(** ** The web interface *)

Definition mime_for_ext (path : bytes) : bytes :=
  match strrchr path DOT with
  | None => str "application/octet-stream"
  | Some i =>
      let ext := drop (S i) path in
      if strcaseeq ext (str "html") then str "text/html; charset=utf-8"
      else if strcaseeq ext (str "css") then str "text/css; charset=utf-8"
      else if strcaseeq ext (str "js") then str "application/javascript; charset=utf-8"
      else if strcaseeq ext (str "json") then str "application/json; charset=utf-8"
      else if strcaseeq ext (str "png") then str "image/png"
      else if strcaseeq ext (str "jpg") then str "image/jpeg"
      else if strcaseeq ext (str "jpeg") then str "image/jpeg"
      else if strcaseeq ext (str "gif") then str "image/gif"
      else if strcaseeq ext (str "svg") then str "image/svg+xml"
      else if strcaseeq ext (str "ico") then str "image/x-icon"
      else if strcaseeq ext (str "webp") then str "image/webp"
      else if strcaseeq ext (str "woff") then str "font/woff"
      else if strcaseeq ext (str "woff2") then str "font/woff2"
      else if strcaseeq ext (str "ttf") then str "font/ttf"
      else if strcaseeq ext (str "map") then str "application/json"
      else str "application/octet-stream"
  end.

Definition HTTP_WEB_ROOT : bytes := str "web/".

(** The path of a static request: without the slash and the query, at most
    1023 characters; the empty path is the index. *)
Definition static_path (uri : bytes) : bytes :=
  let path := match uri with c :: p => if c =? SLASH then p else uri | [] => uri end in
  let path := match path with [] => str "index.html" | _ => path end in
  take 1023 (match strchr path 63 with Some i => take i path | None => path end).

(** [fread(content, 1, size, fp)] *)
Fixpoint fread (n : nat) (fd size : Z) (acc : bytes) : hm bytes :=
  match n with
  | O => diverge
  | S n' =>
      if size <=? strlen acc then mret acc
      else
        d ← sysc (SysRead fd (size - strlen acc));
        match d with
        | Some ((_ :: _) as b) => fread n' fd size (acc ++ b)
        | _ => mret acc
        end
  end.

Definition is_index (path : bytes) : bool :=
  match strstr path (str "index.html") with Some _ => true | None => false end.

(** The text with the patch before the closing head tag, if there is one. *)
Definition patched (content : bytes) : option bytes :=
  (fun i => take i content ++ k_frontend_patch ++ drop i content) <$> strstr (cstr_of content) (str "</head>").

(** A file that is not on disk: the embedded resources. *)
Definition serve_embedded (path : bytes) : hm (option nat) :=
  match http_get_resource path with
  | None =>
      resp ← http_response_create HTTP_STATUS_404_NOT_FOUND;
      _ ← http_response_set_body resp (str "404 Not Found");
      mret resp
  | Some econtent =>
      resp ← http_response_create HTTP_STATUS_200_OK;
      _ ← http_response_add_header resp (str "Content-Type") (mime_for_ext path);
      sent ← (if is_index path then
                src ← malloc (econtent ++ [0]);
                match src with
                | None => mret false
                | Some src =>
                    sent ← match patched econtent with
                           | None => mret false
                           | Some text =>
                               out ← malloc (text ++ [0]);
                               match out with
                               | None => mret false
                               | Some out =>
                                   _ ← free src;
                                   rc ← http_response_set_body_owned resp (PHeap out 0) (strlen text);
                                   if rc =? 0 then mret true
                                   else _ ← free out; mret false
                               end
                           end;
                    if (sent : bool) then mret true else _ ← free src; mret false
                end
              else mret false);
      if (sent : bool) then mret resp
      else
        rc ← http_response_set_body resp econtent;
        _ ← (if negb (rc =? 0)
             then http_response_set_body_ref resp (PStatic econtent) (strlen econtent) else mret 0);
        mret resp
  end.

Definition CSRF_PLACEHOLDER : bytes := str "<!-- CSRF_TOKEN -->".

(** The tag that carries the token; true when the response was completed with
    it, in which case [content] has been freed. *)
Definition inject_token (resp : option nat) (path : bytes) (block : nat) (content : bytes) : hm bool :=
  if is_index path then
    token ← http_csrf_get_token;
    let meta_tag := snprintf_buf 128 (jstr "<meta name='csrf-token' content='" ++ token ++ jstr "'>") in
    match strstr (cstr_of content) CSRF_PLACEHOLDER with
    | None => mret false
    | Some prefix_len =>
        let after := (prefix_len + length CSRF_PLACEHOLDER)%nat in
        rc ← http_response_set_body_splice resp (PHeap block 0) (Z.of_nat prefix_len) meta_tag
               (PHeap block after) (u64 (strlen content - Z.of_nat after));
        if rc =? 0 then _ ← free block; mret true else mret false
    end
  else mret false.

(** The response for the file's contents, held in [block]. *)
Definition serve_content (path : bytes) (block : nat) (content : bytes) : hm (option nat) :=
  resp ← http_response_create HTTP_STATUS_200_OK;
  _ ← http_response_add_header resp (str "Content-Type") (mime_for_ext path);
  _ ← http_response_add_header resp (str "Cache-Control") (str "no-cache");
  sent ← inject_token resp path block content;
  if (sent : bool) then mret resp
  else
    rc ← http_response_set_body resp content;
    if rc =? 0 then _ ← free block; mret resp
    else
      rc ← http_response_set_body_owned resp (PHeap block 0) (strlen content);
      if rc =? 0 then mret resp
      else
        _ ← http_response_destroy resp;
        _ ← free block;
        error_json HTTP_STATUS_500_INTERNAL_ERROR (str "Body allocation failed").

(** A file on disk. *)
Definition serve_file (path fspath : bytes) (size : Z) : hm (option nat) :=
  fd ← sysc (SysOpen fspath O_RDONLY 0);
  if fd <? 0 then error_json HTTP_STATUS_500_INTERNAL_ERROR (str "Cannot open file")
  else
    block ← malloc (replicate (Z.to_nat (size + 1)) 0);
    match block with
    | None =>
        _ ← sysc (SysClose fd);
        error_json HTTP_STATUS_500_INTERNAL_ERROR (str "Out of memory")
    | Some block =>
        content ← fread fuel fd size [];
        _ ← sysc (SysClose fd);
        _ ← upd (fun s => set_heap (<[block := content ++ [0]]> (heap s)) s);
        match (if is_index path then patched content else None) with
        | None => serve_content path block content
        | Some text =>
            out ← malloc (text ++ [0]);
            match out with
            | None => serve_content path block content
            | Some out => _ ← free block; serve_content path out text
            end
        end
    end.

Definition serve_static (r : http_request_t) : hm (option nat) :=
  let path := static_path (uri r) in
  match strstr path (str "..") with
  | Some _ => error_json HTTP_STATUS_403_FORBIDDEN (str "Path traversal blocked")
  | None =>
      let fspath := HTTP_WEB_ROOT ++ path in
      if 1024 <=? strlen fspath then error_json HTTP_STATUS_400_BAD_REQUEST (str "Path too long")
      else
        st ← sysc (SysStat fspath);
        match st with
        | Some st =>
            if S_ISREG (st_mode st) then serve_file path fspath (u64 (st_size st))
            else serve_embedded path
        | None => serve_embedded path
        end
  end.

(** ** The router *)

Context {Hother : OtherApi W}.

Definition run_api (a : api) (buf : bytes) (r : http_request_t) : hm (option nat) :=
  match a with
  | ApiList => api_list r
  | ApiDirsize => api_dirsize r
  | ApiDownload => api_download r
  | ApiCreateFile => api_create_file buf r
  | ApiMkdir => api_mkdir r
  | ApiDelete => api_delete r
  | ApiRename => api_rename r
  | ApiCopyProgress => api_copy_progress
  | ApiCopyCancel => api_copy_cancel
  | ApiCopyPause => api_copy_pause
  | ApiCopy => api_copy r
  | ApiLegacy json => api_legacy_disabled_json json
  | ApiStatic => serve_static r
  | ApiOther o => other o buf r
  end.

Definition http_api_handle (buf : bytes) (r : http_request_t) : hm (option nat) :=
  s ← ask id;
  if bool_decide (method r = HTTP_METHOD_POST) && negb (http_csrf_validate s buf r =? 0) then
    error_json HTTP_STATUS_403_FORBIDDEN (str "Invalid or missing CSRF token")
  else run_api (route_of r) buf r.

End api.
---
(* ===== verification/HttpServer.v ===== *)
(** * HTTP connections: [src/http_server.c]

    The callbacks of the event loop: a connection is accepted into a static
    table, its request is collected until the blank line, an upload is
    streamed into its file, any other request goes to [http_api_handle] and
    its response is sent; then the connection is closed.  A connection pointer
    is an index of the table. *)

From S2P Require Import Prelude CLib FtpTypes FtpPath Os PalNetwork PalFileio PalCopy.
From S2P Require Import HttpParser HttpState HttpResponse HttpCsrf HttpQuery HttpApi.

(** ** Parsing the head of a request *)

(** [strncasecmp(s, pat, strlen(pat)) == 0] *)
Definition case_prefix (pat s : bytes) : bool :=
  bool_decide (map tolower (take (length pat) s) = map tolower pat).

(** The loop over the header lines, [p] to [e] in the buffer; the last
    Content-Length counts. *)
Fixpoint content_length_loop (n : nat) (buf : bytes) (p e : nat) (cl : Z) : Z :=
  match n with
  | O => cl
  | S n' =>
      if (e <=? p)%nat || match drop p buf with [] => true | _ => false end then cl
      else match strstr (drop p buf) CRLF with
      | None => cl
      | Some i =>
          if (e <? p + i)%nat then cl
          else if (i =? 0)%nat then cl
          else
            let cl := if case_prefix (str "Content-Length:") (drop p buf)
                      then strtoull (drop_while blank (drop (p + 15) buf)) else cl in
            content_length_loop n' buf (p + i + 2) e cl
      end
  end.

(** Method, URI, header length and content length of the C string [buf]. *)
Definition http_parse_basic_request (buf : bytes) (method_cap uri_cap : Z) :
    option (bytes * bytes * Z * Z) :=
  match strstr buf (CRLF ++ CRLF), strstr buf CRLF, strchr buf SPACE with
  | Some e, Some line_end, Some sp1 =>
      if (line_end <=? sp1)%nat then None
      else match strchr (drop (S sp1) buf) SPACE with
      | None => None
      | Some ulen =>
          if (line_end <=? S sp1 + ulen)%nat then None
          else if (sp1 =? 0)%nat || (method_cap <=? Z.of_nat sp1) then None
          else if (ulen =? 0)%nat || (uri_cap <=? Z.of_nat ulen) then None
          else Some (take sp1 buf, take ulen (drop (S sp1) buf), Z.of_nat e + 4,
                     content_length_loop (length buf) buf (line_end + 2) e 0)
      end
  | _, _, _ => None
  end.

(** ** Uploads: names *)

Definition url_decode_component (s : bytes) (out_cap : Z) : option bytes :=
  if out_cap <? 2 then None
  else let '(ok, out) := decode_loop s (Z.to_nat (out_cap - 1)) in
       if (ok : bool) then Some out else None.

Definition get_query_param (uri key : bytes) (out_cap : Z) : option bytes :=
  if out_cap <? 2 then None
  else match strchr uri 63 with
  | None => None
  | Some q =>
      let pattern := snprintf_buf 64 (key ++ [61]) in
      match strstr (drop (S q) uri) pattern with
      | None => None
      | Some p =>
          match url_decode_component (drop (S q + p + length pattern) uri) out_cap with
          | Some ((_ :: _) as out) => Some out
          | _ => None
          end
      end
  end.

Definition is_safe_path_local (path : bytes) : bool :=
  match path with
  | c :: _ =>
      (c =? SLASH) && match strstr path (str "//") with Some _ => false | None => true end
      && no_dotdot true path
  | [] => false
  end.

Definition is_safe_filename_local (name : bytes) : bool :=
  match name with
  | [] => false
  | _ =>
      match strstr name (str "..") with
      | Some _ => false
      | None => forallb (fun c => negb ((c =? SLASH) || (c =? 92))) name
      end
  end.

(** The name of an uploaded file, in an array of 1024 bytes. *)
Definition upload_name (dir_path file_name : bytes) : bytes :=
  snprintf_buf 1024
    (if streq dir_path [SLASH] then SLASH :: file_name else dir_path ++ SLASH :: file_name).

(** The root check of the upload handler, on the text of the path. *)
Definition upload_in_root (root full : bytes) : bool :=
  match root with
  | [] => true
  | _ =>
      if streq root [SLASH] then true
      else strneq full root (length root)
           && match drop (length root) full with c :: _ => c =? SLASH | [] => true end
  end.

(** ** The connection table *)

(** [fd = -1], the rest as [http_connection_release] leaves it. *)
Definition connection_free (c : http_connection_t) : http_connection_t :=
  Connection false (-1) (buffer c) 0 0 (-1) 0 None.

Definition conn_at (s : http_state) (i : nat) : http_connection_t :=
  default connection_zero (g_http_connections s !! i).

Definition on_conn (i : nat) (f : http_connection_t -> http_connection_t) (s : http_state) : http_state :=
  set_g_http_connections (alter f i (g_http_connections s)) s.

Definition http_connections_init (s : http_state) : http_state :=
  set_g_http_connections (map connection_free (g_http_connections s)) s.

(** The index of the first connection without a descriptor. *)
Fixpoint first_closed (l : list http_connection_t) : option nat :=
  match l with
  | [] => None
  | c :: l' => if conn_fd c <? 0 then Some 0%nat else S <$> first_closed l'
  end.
...
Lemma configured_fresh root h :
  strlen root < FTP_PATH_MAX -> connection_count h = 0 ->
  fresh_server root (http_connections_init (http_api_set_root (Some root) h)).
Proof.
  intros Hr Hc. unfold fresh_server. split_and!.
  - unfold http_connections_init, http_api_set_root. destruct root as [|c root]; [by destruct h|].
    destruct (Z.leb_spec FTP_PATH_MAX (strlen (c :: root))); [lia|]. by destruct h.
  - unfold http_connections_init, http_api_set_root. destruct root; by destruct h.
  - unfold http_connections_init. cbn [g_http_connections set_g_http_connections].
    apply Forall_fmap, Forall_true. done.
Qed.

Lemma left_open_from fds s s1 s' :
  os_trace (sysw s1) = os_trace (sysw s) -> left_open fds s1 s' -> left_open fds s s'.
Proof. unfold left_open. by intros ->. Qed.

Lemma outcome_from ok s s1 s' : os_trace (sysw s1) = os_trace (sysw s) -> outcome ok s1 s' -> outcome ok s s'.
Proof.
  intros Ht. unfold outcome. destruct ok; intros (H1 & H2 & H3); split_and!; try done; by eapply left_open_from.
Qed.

EXERCISE DESCRIPTION>
Go through the listing above and write out exactly the lines starting with the one holding "it, in which" and running through the one holding "(** The response", ends included, and no others.

ANSWER BOX>
    it, in which case [content] has been freed. *)
Definition inject_token (resp : option nat) (path : bytes) (block : nat) (content : bytes) : hm bool :=
  if is_index path then
    token ← http_csrf_get_token;
    let meta_tag := snprintf_buf 128 (jstr "<meta name='csrf-token' content='" ++ token ++ jstr "'>") in
    match strstr (cstr_of content) CSRF_PLACEHOLDER with
    | None => mret false
    | Some prefix_len =>
        let after := (prefix_len + length CSRF_PLACEHOLDER)%nat in
        rc ← http_response_set_body_splice resp (PHeap block 0) (Z.of_nat prefix_len) meta_tag
               (PHeap block after) (u64 (strlen content - Z.of_nat after));
        if rc =? 0 then _ ← free block; mret true else mret false
    end
  else mret false.

(** The response for the file's contents, held in [block]. *)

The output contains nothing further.